Una nuova breccia - Il WWF ripete l'allarme: già nel 2019 aveva stimato che nel Mediterraneo erano state scaricate 600'000 tonnellate di plastica, di cui il 40% solo in estate. «La battaglia culturale contro la plastica monouso sembrava essere stata vinta. Oggi è stata nuovamente aperta una breccia, e dovremo rispondere», ha detto Pierre Cannet, di WWF Francia.
«Una maschera non è facile da riciclare. L'approccio generale delle autorità pubbliche è quello di buttarle nei rifiuti domestici per l'incenerimento, che dal nostro punto di vista è la situazione migliore», ha invece spiegato Arnaud Brunet, dell'International Bureau of Recycling (BIR), che riunisce professionisti provenienti da 70 Paesi.
«Ne sapremo di più con il passare del tempo, forse potremmo immaginare una raccolta speciale, o in farmacia, ma non siamo ancora a quel punto».
Domanda in aumento - Circa 350 milioni di tonnellate di materie plastiche vengono prodotte ogni anno in tutto il mondo, principalmente in Asia (50%), Nord America (19%) ed Europa (16%), con una crescita moderata ma costante della produzione.
La domanda è in forte aumento per il mercato della protezione (maschere, magliette, schermi), ma questo volume rimane basso rispetto ai massicci sbocchi del settore automobilistico e dell'edilizia.

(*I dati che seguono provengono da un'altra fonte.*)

(* ===== verification/Utf8Facts.v ===== *)
(** * UTF-8 facts

    The decoder [runes] composes: a valid text followed by another decodes to
    both, and a text cut at rune boundaries stays valid. *)
From S2P Require Import Prelude GoStrings StringFacts.

Lemma runes_unfold_cons b0 r0 :
  runes (String b0 r0) =
  if inRange 0 127 b0 then cons (byteN b0, str1 b0) <$> runes r0
  else match r0 with
  | EmptyString => None
  | String b1 r1 =>
      if inRange 194 223 b0 then
        if cont b1
        then cons (((byteN b0 - 192) * 64 + (byteN b1 - 128))%N, String b0 (str1 b1)) <$> runes r1
        else None
      else match r1 with
      | EmptyString => None
      | String b2 r2 =>
          let ok3 :=
            if inRange 224 224 b0 then inRange 160 191 b1
            else if inRange 237 237 b0 then inRange 128 159 b1
            else inRange 225 239 b0 && cont b1 in
          if ok3 && cont b2
          then cons (((byteN b0 - 224) * 4096 + (byteN b1 - 128) * 64 + (byteN b2 - 128))%N,
                     String b0 (String b1 (str1 b2))) <$> runes r2
          else match r2 with
          | EmptyString => None
          | String b3 r3 =>
              let ok4 :=
                if inRange 240 240 b0 then inRange 144 191 b1
                else if inRange 244 244 b0 then inRange 128 143 b1
                else inRange 241 243 b0 && cont b1 in
              if ok4 && cont b2 && cont b3
              then cons (((byteN b0 - 240) * 262144 + (byteN b1 - 128) * 4096
                          + (byteN b2 - 128) * 64 + (byteN b3 - 128))%N,
                         String b0 (String b1 (String b2 (str1 b3)))) <$> runes r3
              else None
          end
      end
  end.
Proof. done. Qed.

(** One decoded rune: [RuneStep s r rest] when [s] starts with the encoding of
    [r] and decodes to it and the runes of [rest]. *)
Lemma runes_step s rs :
  runes s = Some rs ->
  s = "" /\ rs = [] \/
  exists c enc rest rs', s = enc +:+ rest /\ rs = (c, enc) :: rs' /\ runes rest = Some rs' /\
    enc <> "" /\ (forall t, runes (enc +:+ t) = cons (c, enc) <$> runes t) /\
    String.length rest < String.length s.
Proof.
  destruct s as [|b0 r0]; [intros [= <-]; by left|]. intros Hs. right.
  rewrite runes_unfold_cons in Hs.
  destruct (inRange 0 127 b0) eqn:E0.
  { apply fmap_Some in Hs as (rs'&Hr&->). eexists _, (str1 b0), r0, rs'.
    split_and!; [done|done|done|done| |simpl; lia].
    intros t. unfold str1. rewrite append_cons, append_nil_l, runes_unfold_cons, E0. done. }
  destruct r0 as [|b1 r1]; [done|]. destruct (inRange 194 223 b0) eqn:E1.
  { destruct (cont b1) eqn:C1; [|done]. apply fmap_Some in Hs as (rs'&Hr&->).
    eexists _, (String b0 (str1 b1)), r1, rs'. split_and!; [done|done|done|done| |simpl; lia].
    intros t. unfold str1. rewrite !append_cons, append_nil_l, runes_unfold_cons, E0, E1, C1. done. }
  destruct r1 as [|b2 r2]; [done|]. cbv zeta in Hs.
  destruct (_ && cont b2)%bool eqn:E2.
  { apply fmap_Some in Hs as (rs'&Hr&->).
    eexists _, (String b0 (String b1 (str1 b2))), r2, rs'. split_and!; [done|done|done|done| |simpl; lia].
    intros t. unfold str1. rewrite !append_cons, append_nil_l, runes_unfold_cons, E0, E1. cbv zeta.
    by rewrite E2. }
  destruct r2 as [|b3 r3]; [done|]. destruct (_ && cont b2 && cont b3)%bool eqn:E3; [|done].
  apply fmap_Some in Hs as (rs'&Hr&->).
  eexists _, (String b0 (String b1 (String b2 (str1 b3)))), r3, rs'.
  split_and!; [done|done|done|done| |simpl; lia].
  intros t. unfold str1. rewrite !append_cons, append_nil_l, runes_unfold_cons, E0, E1. cbv zeta.
  by rewrite E2, E3.
Qed.

Lemma runes_app s rs t : runes s = Some rs -> runes (s +:+ t) = app rs <$> runes t.
Proof.
  remember (String.length s) as n eqn:Hn. revert s rs Hn.
  induction (lt_wf n) as [n _ IH]. intros s rs Hn Hs.
  apply runes_step in Hs as [[-> ->]|(c&enc&rest&rs'&->&->&Hr&_&Henc&Hlt)].
  - rewrite append_nil_l. by destruct (runes t).
  - rewrite append_assoc, Henc. rewrite (IH (String.length rest)) with (rs := rs'); [|lia|done|done].
    by destruct (runes t).
Qed.

Lemma ValidString_append s t : ValidString s = true -> ValidString t = true -> ValidString (s +:+ t) = true.
Proof.
  unfold ValidString. destruct (runes s) as [rs|] eqn:Es; [|done]. rewrite (runes_app s rs t Es).
  by destruct (runes t).
Qed.

(** The runes of a text are its encodings, each valid. *)
Lemma runes_encodings s rs :
  runes s = Some rs -> Forall (fun r => ValidString r.2 = true /\ r.2 <> "") rs /\
                       s = foldr (fun r acc => r.2 +:+ acc) "" rs.
Proof.
  remember (String.length s) as n eqn:Hn. revert s rs Hn.
  induction (lt_wf n) as [n _ IH]. intros s rs Hn Hs.
  apply runes_step in Hs as [[-> ->]|(c&enc&rest&rs'&->&->&Hr&Hne&Henc&Hlt)].
  - by split.
  - destruct (IH (String.length rest) ltac:(lia) rest rs' eq_refl Hr) as [Hall Heq]. split.
    + constructor; [|done]. split; [|done]. simpl. unfold ValidString.
      rewrite <- (append_nil_r enc), Henc. done.
    + simpl. by rewrite <- Heq.
Qed.

(** ASCII text is valid. *)
Lemma ValidString_ascii s : allBytes (inRange 0 127) s = true -> ValidString s = true.
Proof.
  unfold ValidString. induction s as [|c s IH]; [done|]. simpl. intros [Hc Hs]%andb_true_iff.
  rewrite Hc. specialize (IH Hs). by destruct (runes s).
Qed.

(** An ASCII byte of a valid text is one of its runes. *)
Lemma high_byte lo hi c b : inRange lo hi c = true -> (128 <= lo)%N -> (byteN b < 128)%N -> c <> b.
Proof. unfold inRange. intros [Hlo _]%andb_true_iff Hl Hb ->. apply N.leb_le in Hlo. lia. Qed.

Lemma lead_bytes b0 b1 b2 (ok3 : bool) :
  ok3 = (if inRange 224 224 b0 then inRange 160 191 b1
         else if inRange 237 237 b0 then inRange 128 159 b1
         else inRange 225 239 b0 && cont b1) ->
  ok3 && cont b2 = true ->
  (exists lo hi, inRange lo hi b0 = true /\ (128 <= lo)%N) /\
  (exists lo hi, inRange lo hi b1 = true /\ (128 <= lo)%N) /\ cont b2 = true.
Proof.
  intros -> [H Hb2]%andb_true_iff. split_and!; [..|done].
  - destruct (inRange 224 224 b0) eqn:E; [by exists 224%N, 224%N|].
    destruct (inRange 237 237 b0) eqn:E'; [by exists 237%N, 237%N|].
    apply andb_true_iff in H as [H _]. by exists 225%N, 239%N.
  - destruct (inRange 224 224 b0) eqn:E; [by exists 160%N, 191%N|].
    destruct (inRange 237 237 b0) eqn:E'; [by exists 128%N, 159%N|].
    apply andb_true_iff in H as [_ H]. by exists 128%N, 191%N.
Qed.

Lemma lead_bytes4 b0 b1 b2 b3 (ok4 : bool) :
  ok4 = (if inRange 240 240 b0 then inRange 144 191 b1
         else if inRange 244 244 b0 then inRange 128 143 b1
         else inRange 241 243 b0 && cont b1) ->
  ok4 && cont b2 && cont b3 = true ->
  (exists lo hi, inRange lo hi b0 = true /\ (128 <= lo)%N) /\
  (exists lo hi, inRange lo hi b1 = true /\ (128 <= lo)%N) /\ cont b2 = true /\ cont b3 = true.
Proof.
  intros -> [[H Hb2]%andb_true_iff Hb3]%andb_true_iff. split_and!; [..|done|done].
  - destruct (inRange 240 240 b0) eqn:E; [by exists 240%N, 240%N|].
    destruct (inRange 244 244 b0) eqn:E'; [by exists 244%N, 244%N|].
    apply andb_true_iff in H as [H _]. by exists 241%N, 243%N.
  - destruct (inRange 240 240 b0) eqn:E; [by exists 144%N, 191%N|].
    destruct (inRange 244 244 b0) eqn:E'; [by exists 128%N, 143%N|].
    apply andb_true_iff in H as [_ H]. by exists 128%N, 191%N.
Qed.

Lemma runes_low_byte s rs b :
  runes s = Some rs -> (byteN b < 128)%N -> Forall (fun r => r.1 <> byteN b) rs -> noByte b s = true.
Proof.
  intros Hs Hb. remember (String.length s) as n eqn:Hn. revert s rs Hn Hs.
  induction (lt_wf n) as [n _ IH]. intros s rs Hn Hs Hrs.
  destruct s as [|b0 r0]; [done|]. rewrite runes_unfold_cons in Hs. simpl in Hn.
  destruct (inRange 0 127 b0) eqn:E0.
  { apply fmap_Some in Hs as (rs'&Hr&->). apply Forall_cons_1 in Hrs as [Hne Hrs].
    apply noByte_cons. split; [by intros ->|]. apply (IH (String.length r0)) with rs'; [lia|done..]. }
  destruct r0 as [|b1 r1]; [done|]. destruct (inRange 194 223 b0) eqn:E1.
  { destruct (cont b1) eqn:C1; [|done]. apply fmap_Some in Hs as (rs'&Hr&->). apply Forall_cons_1 in Hrs as [_ Hrs].
    rewrite !noByte_cons. split_and!; [eapply high_byte; [exact E1|lia|done]|eapply high_byte; [exact C1|lia|done]|].
    apply (IH (String.length r1)) with rs'; [simpl in Hn; lia|done..]. }
  destruct r1 as [|b2 r2]; [done|]. cbv zeta in Hs.
  destruct (_ && cont b2)%bool eqn:E2.
  { apply fmap_Some in Hs as (rs'&Hr&->). apply Forall_cons_1 in Hrs as [_ Hrs].
    destruct (lead_bytes _ _ _ _ eq_refl E2) as ((l0&h0&H0&L0)&(l1&h1&H1&L1)&H2). rewrite !noByte_cons.
    split_and!; [by eapply high_byte|by eapply high_byte|eapply high_byte; [exact H2|lia|done]|].
    apply (IH (String.length r2)) with rs'; [simpl in Hn; lia|done..]. }
  destruct r2 as [|b3 r3]; [done|]. destruct (_ && cont b2 && cont b3)%bool eqn:E3; [|done].
  apply fmap_Some in Hs as (rs'&Hr&->). apply Forall_cons_1 in Hrs as [_ Hrs].
  destruct (lead_bytes4 _ _ _ _ _ eq_refl E3) as ((l0&h0&H0&L0)&(l1&h1&H1&L1)&H2&H3). rewrite !noByte_cons.
  split_and!; [by eapply high_byte|by eapply high_byte|eapply high_byte; [exact H2|lia|done]
              |eapply high_byte; [exact H3|lia|done]|].
  apply (IH (String.length r3)) with rs'; [simpl in Hn; lia|done..].
Qed.
(* ===== verification/WellFormed.v ===== *)
(** * Well-formed schemas: the contract between the compiler and the renderers

    [wfNode] states what the schema compiler promises of every field of the tree
    it produces: a known type with a valid payload, a role and a presence that
    agree with it, and children whose names are distinct and non-empty.  The
    compiler establishes it ([CompileSpec]) and the renderers rely on it. *)
From S2P Require Import Prelude GoStrings Schema.

(** ** The fields of a tree, in preorder *)

Definition concatOpt {A B} (f : A -> list B) : list (option A) -> list B :=
  fix go l :=
  match l with
  | [] => []
  | Some x :: l => f x ++ go l
  | None :: l => go l
  end.

Fixpoint subFields (f : Field) {struct f} : list Field :=
  match f with
  | mkField m t =>
      f ::
      match t with
      | None => []
      | Some (mkDataType _ k) =>
          match k with
          | DataType_Struct (Some fs) => concatOpt subFields fs
          | DataType_List (Some (Some e, _)) => subFields e
          | DataType_Map (Some (key, value)) =>
              match key with Some x => subFields x | None => [] end ++
              match value with Some x => subFields x | None => [] end
          | _ => []
          end
      end
  end.

Definition childSubFields (l : list (option Field)) : list Field := concatOpt subFields l.
Arguments childSubFields : simpl never.

Lemma subFields_unfold m t :
  subFields (mkField m t) = mkField m t :: childSubFields (childrenOf (GetKind t)).
Proof.
  unfold childSubFields.
  destruct t as [[p [| | |[]|[[[]]|]|[[[] []]|]| | | | | |]]|]; simpl; rewrite ?app_nil_r; done.
Qed.

Lemma childSubFields_cons f l : childSubFields (Some f :: l) = subFields f ++ childSubFields l.
Proof. done. Qed.

(** ** One node *)

Definition knownPrimitive (k : PrimitiveKind) : bool :=
  match k with PRIMITIVE_KIND_UNSPECIFIED | PRIMITIVE_KIND_other _ => false | _ => true end.
Definition knownJson (k : JsonKind) : bool :=
  match k with JSON_KIND_UNSPECIFIED | JSON_KIND_other _ => false | _ => true end.

Definition fieldName (f : Field) : string := name (meta f).
Definition hasRole (r : SyntheticRole) (o : option Field) : Prop :=
  exists f, o = Some f /\ synthetic_role (meta f) = r.

(** The children of a message: real fields with distinct, non-empty names. *)
Definition wfScope (l : list (option Field)) : Prop :=
  exists fs, l = map Some fs /\ NoDup (map fieldName fs) /\
    Forall (fun f => fieldName f <> "" /\ synthetic_role (meta f) = SYNTHETIC_ROLE_PROTO_FIELD) fs.

(** The key of a map is a scalar. *)
Definition isPrimitiveKind (k : DataTypeKind) : bool :=
  match k with DataType_Primitive _ => true | _ => false end.
Definition primitiveKey (o : option Field) : Prop := isPrimitiveKind (GetKind (GetType o)) = true.

Definition wfKind (k : DataTypeKind) : Prop :=
  match k with
  | DataType_Primitive (Some p) => knownPrimitive p = true
  | DataType_Enum (Some e) => et_values e <> [] /\ Forall (fun v => is_Some v) (et_values e)
  | DataType_Struct (Some fs) => wfScope fs
  | DataType_List (Some (e, n)) => hasRole SYNTHETIC_ROLE_LIST_ELEMENT e /\ (n <= 2147483647)%N
  | DataType_Map (Some (k, v)) =>
      hasRole SYNTHETIC_ROLE_MAP_KEY k /\ hasRole SYNTHETIC_ROLE_MAP_VALUE v /\ primitiveKey k
  | DataType_Timestamp (Some t) => ts_unit t = TIME_UNIT_NANOSECOND /\ ts_timezone t = "UTC"
  | DataType_Duration (Some u) => u = TIME_UNIT_NANOSECOND
  | DataType_Json (Some j) => knownJson j = true
  | DataType_Decimal (Some d) =>
      (1 <= dec_precision d <= 38)%N /\ (dec_scale d <= dec_precision d)%N
  | DataType_Uuid (Some _) => True
  | DataType_FixedBytes (Some n) => (1 <= n <= 2147483647)%N
  | _ => False
  end.

(** A refined type exists on fields with presence, or inside a collection. *)
Definition refined (k : DataTypeKind) : bool :=
  match k with
  | DataType_Decimal _ | DataType_Uuid _ | DataType_FixedBytes _ => true
  | _ => false
  end.
Definition scalarKind (k : DataTypeKind) : bool :=
  match k with DataType_Primitive _ | DataType_Enum _ => true | _ => false end.
Definition isListKind (k : DataTypeKind) : bool :=
  match k with DataType_List _ => true | _ => false end.
Definition isMapKind (k : DataTypeKind) : bool :=
  match k with DataType_Map _ => true | _ => false end.

(** Presence, nullability and oneof agree with the type and the role. *)
Definition wfPresence (m : FieldMeta) (k : DataTypeKind) : Prop :=
  match presence m with
  | PRESENCE_IMPLICIT =>
      nullable m = false /\ oneof m = "" /\ synthetic_role m = SYNTHETIC_ROLE_PROTO_FIELD /\
      scalarKind k = true
  | PRESENCE_EXPLICIT =>
      nullable m = true /\ oneof m = "" /\ synthetic_role m = SYNTHETIC_ROLE_PROTO_FIELD /\
      isListKind k = false /\ isMapKind k = false
  | PRESENCE_REQUIRED =>
      nullable m = false /\ oneof m = "" /\ synthetic_role m = SYNTHETIC_ROLE_PROTO_FIELD /\
      refined k = false /\ isListKind k = false /\ isMapKind k = false
  | PRESENCE_ONEOF =>
      nullable m = true /\ synthetic_role m = SYNTHETIC_ROLE_PROTO_FIELD /\
      isListKind k = false /\ isMapKind k = false
  | PRESENCE_REPEATED =>
      nullable m = false /\ oneof m = "" /\ synthetic_role m = SYNTHETIC_ROLE_PROTO_FIELD /\
      isListKind k = true
  | PRESENCE_MAP =>
      nullable m = false /\ oneof m = "" /\ synthetic_role m = SYNTHETIC_ROLE_PROTO_FIELD /\
      isMapKind k = true
  | PRESENCE_NOT_APPLICABLE =>
      nullable m = false /\ oneof m = "" /\ synthetic_role m <> SYNTHETIC_ROLE_PROTO_FIELD /\
      isListKind k = false /\ isMapKind k = false
  | _ => False
  end.

Definition wfNode (f : Field) : Prop :=
  is_Some (typ f) /\ wfKind (GetKind (typ f)) /\ wfPresence (meta f) (GetKind (typ f)).

(** ** Trees and datasets *)

Definition wfTree (f : Field) : Prop := Forall wfNode (subFields f).
Definition wfTreeOpt (o : option Field) : Prop := exists f, o = Some f /\ wfTree f.

Definition wfDataset (d : DatasetSchema) : Prop :=
  wfScope (ds_fields d) /\ Forall wfNode (childSubFields (ds_fields d)).

Lemma wfTree_node m t : wfTree (mkField m t) -> wfNode (mkField m t).
Proof. unfold wfTree. rewrite subFields_unfold. by intros [? _]%Forall_cons_1. Qed.

Lemma Forall_childSubFields (P : Field -> Prop) l :
  Forall P (childSubFields l) <-> forall f, Some f ∈ l -> Forall P (subFields f).
Proof.
  induction l as [|[f|] l IH].
  - split; [set_solver|constructor].
  - rewrite childSubFields_cons, Forall_app, IH. set_solver.
  - change (childSubFields (None :: l)) with (childSubFields l). rewrite IH. set_solver.
Qed.

(** The children of a well-formed field are there and well formed. *)
Lemma wfTree_children m t :
  wfTree (mkField m t) -> Forall wfTreeOpt (childrenOf (GetKind t)).
Proof.
  intros Hwf. pose proof (wfTree_node _ _ Hwf) as [[d Hd] [Hk _]]. simpl in *. subst t.
  unfold wfTree in Hwf. rewrite subFields_unfold in Hwf. apply Forall_cons_1 in Hwf as [_ Hc].
  simpl in *. rewrite Forall_childSubFields in Hc. apply list.Forall_forall. intros o Ho.
  assert (is_Some o) as [f ->]; [|exists f; split; [done|]; unfold wfTree; auto].
  destruct (kindOf d) as [| | |[fs|]|[[e n]|]|[[k v]|]| | | | | |]; simpl in *; try done;
    try (by apply not_elem_of_nil in Ho).
  - destruct Hk as (gs&->&_). apply list_elem_of_fmap in Ho as [g [-> _]]. eauto.
  - destruct Hk as [(g&->&_) _]. apply list_elem_of_singleton in Ho as ->. eauto.
  - destruct Hk as ((g&->&_)&(h&->&_)&_). set_solver.
Qed.

Lemma wfDataset_fields d : wfDataset d -> Forall wfTreeOpt (ds_fields d).
Proof.
  intros [(fs&Hfs&_) Hn]. rewrite Forall_childSubFields in Hn.
  apply list.Forall_forall. intros o Ho. rewrite Hfs in Ho.
  apply list_elem_of_fmap in Ho as [g [-> Hg]]. exists g. split; [done|]. apply Hn.
  rewrite Hfs. by apply list_elem_of_fmap_2.
Qed.

(** Induction on well-formed trees: every child is there and satisfies [P]. *)
Lemma wfTree_ind (P : Field -> Prop) :
  (forall m t, wfNode (mkField m t) -> Forall wfTreeOpt (childrenOf (GetKind t)) ->
     Forall (fun o => exists f, o = Some f /\ P f) (childrenOf (GetKind t)) -> P (mkField m t)) ->
  forall f, wfTree f -> P f.
Proof.
  intros Hstep f.
  apply (Field_tree_ind (fun f => wfTree f -> P f)
           (fun o => forall f, o = Some f -> wfTree f -> P f)); [done| |].
  - by intros g IH g' [= ->].
  - intros m t IH Hwf. pose proof (wfTree_children _ _ Hwf) as Hch.
    apply Hstep; [by apply wfTree_node|done|].
    rewrite list.Forall_forall in IH, Hch. apply list.Forall_forall. intros o Ho.
    destruct (Hch o Ho) as (g&->&Hg). exists g. split; [done|]. by eapply (IH (Some g)).
Qed.
(* ===== verification/HistoryFacts.v ===== *)
(** * The history a compilation starts from

    [newDatasetCompiler] indexes the previous schema.  A successful indexing is a
    run of [Indexes] steps over the nodes of the previous tree; by rule induction
    it establishes the invariant [Inv] and records every identity, id and storage
    name of the previous schema. *)
From S2P Require Import Prelude GoStrings Schema WellFormed Bundle Descriptor Compiler CompilerFacts.

(** The identity that owns a storage name in a scope. *)
Definition nameOwner (c : datasetCompiler) (scope nm : string) : option string :=
  historicalNames c !! scope ≫= (fun owners => owners !! nm).

Lemma historicalNameOwner_eq c scope nm :
  historicalNameOwner c scope nm = default "" (nameOwner c scope nm).
Proof.
  unfold historicalNameOwner, nameOwner.
  destruct (historicalNames c !! scope); simpl; [done|]. by rewrite lookup_empty.
Qed.

Definition sameButNames (c c' : datasetCompiler) : Prop :=
  c' = setHistoricalNames (historicalNames c') c.

Lemma registerHistoricalName_spec i nm c u c' :
  registerHistoricalName i nm c = Ok (u, c') ->
  sameButNames c c' /\
  (nameOwner c (parentCompilerIdentity i) nm = None
   \/ nameOwner c (parentCompilerIdentity i) nm = Some i) /\
  nameOwner c' (parentCompilerIdentity i) nm = Some i /\
  forall scope n, (scope, n) <> (parentCompilerIdentity i, nm) ->
    nameOwner c' scope n = nameOwner c scope n.
Proof.
  set (scope := parentCompilerIdentity i).
  assert (forall h, h = <[scope := <[nm := i]> (default ∅ (historicalNames c !! scope))]>
                          (historicalNames c) ->
    nameOwner (setHistoricalNames h c) scope nm = Some i /\
    forall s n, (s, n) <> (scope, nm) ->
      nameOwner (setHistoricalNames h c) s n = nameOwner c s n) as Hset.
  { intros h ->. unfold nameOwner. simpl. split.
    - rewrite lookup_insert_eq. simpl. by rewrite lookup_insert_eq.
    - intros s n Hne. rewrite lookup_insert. case_decide; [subst s|done]. simpl.
      rewrite lookup_insert_ne by congruence.
      destruct (historicalNames c !! scope); simpl; [done|]. by rewrite lookup_empty. }
  unfold registerHistoricalName. fold scope. intros Hr.
  assert (nameOwner c scope nm = default ∅ (historicalNames c !! scope) !! nm) as Ho.
  { unfold nameOwner. destruct (historicalNames c !! scope); simpl; [done|]. by rewrite lookup_empty. }
  rewrite Ho. destruct (default ∅ (historicalNames c !! scope) !! nm) as [o|] eqn:Hl;
    [case_decide; [subst o|done]|]; injection Hr as <- <-;
    (split; [done|]); (split; [tauto|]); by apply Hset.
Qed.

Section WithProtoreflect.
Context `{Protoreflect}.

(** One indexed node. *)
Record IndexStep (i : string) (f : Field) (c c' : datasetCompiler) : Prop := mkIndexStep {
  is_previous : previousActive c' = <[i := stable_id (meta f)]> (previousActive c);
  is_fields : previousFields c' = <[i := f]> (previousFields c);
  is_ids : reservedIDs c' = <[stable_id (meta f) := i]> (reservedIDs c);
  is_tombstones : retired c' = retired c;
  is_current : currentActive c' = currentActive c;
  is_containers : currentContainers c' = currentContainers c;
  is_first : firstTopLevelIDs c' = firstTopLevelIDs c;
  is_last : lastID c' = lastID c;
  is_retired : retired c !! i = None;
  is_active : previousActive c !! i = None;
  is_reserved : reservedIDs c !! stable_id (meta f) = None;
  is_range : (1 <= stable_id (meta f) <= maxStableID)%Z;
  is_owned : validateCompilerOwnedName i (proto_full_name (meta f)) (name (meta f))
               (storage_name_source (meta f)) = Ok tt;
  is_free : nameOwner c (parentCompilerIdentity i) (name (meta f)) = None
            \/ nameOwner c (parentCompilerIdentity i) (name (meta f)) = Some i;
  is_owner : nameOwner c' (parentCompilerIdentity i) (name (meta f)) = Some i;
  is_others scope n : (scope, n) <> (parentCompilerIdentity i, name (meta f)) ->
    nameOwner c' scope n = nameOwner c scope n
}.

Inductive Indexes : datasetCompiler -> list (string * Field) -> datasetCompiler -> Prop :=
  | Indexes_nil c : Indexes c [] c
  | Indexes_cons c i f c1 ns c' :
      IndexStep i f c c1 -> Indexes c1 ns c' -> Indexes c ((i, f) :: ns) c'.

Lemma Indexes_app c ns1 c1 ns2 c2 :
  Indexes c ns1 c1 -> Indexes c1 ns2 c2 -> Indexes c (ns1 ++ ns2) c2.
Proof. induction 1; simpl; eauto using Indexes. Qed.

Lemma indexedIdentity_Ok role pfn path pp parent i m :
  synthetic_role m = role -> proto_number_path m = path ->
  indexedIdentity role pfn path pp parent = Ok i -> i = nodeIdentity parent m.
Proof.
  intros Hr Hp Hi. unfold nodeIdentity. rewrite Hr, Hp. unfold indexedIdentity in Hi.
  destruct role; try discriminate; case_match; congruence.
Qed.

«Per fare diverse centinaia di migliaia di visiere, bastano poche tonnellate» di plastica, sottolinea Eric Quenet. Il plexiglas, che è molto richiesto per i divisori, «rappresenta meno dell'1% del mercato francese delle materie plastiche».
Complessivamente, per la prima volta dal 2008, il settore prevede che il 2020 sarà un anno peggiore del precedente, e questo a causa del coronavirus.